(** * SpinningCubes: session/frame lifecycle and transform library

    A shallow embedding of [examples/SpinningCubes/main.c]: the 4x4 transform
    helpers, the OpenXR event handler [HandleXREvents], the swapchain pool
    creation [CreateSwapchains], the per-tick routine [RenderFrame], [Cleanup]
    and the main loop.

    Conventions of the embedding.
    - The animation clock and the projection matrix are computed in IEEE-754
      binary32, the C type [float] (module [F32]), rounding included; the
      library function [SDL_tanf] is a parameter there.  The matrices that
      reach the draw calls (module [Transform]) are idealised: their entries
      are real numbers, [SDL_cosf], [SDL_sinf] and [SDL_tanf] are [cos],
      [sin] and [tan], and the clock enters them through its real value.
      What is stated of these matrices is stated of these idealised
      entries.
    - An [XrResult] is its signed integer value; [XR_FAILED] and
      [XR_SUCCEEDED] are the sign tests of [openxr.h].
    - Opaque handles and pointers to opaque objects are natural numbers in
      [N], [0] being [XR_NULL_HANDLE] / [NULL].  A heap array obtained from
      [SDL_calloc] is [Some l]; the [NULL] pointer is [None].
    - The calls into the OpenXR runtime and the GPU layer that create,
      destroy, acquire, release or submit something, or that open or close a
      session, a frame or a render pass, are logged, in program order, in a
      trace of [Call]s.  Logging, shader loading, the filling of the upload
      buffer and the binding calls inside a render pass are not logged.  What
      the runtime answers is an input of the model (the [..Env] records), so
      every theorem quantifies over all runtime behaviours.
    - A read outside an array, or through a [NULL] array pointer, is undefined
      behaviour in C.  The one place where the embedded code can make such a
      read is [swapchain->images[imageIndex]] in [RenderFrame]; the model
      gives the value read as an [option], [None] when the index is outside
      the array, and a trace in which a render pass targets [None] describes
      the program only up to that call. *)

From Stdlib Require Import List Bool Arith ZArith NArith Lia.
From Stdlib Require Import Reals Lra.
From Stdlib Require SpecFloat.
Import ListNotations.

------

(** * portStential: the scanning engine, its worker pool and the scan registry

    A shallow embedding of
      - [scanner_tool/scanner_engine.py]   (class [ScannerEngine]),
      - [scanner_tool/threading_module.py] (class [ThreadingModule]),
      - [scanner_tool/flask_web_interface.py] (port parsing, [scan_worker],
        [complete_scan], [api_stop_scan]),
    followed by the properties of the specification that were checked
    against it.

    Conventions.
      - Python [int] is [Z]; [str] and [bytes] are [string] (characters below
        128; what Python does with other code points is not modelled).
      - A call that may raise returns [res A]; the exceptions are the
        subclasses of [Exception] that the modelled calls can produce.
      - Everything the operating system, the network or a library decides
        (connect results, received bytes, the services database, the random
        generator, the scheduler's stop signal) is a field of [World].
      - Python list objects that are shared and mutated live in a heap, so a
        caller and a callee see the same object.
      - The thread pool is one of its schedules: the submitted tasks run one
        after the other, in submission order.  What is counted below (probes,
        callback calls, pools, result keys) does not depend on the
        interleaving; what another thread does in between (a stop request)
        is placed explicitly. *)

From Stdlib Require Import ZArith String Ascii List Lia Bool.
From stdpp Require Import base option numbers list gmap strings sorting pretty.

------

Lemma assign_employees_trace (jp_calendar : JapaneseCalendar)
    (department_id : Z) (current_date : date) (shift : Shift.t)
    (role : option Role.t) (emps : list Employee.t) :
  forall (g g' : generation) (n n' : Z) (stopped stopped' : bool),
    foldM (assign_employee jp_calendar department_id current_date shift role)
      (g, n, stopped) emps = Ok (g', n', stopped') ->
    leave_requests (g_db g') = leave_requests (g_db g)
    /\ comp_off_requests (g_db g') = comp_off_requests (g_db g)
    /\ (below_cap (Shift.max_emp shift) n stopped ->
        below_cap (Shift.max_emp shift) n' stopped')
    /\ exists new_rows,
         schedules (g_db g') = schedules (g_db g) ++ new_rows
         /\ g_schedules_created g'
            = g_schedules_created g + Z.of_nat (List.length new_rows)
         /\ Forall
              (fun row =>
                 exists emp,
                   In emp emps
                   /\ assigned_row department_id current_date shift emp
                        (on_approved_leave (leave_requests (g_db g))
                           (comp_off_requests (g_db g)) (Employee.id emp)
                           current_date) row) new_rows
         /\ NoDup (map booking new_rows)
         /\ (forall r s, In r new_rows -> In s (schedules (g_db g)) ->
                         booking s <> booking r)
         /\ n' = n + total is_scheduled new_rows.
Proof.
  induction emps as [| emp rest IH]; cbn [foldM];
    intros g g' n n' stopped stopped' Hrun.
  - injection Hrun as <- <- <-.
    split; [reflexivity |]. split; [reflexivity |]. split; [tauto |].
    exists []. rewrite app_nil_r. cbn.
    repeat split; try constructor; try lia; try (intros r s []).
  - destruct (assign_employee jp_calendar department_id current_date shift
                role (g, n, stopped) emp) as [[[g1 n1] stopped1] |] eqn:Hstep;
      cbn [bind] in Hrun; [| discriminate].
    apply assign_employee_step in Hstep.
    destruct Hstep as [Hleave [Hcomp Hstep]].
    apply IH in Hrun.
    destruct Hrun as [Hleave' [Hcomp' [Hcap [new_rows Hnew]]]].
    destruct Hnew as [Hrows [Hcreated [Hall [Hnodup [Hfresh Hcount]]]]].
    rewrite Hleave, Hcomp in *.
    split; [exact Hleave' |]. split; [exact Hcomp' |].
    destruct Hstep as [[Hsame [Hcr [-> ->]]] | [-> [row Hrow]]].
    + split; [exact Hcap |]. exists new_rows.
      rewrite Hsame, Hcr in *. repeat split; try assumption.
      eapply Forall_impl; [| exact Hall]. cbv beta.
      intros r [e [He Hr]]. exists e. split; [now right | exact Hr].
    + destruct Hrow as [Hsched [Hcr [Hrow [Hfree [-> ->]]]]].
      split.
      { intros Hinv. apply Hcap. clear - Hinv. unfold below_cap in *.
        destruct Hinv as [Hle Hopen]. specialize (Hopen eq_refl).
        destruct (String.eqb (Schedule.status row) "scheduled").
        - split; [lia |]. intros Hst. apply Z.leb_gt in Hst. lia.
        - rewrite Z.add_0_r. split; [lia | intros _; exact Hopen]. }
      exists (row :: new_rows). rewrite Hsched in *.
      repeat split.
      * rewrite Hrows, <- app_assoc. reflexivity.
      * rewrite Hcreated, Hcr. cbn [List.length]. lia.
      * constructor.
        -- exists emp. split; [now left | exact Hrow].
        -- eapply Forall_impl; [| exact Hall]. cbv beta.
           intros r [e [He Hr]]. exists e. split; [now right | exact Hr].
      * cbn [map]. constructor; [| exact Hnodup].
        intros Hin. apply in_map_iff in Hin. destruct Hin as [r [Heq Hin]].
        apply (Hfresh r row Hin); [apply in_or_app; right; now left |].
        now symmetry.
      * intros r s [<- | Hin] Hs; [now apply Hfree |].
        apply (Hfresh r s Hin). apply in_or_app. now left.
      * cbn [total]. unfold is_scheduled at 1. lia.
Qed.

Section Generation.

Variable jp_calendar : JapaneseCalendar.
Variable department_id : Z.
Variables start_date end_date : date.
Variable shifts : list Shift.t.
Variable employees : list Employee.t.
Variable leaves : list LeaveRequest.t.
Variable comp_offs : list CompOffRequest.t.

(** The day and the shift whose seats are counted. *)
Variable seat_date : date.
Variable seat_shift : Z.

------

**Work instruction:**
Your answer must consist of every line in the listing that contains "Hcap".

**Output for this exercise:**
    destruct Hrun as [Hleave' [Hcomp' [Hcap [new_rows Hnew]]]].
    + split; [exact Hcap |]. exists new_rows.
      { intros Hinv. apply Hcap. clear - Hinv. unfold below_cap in *.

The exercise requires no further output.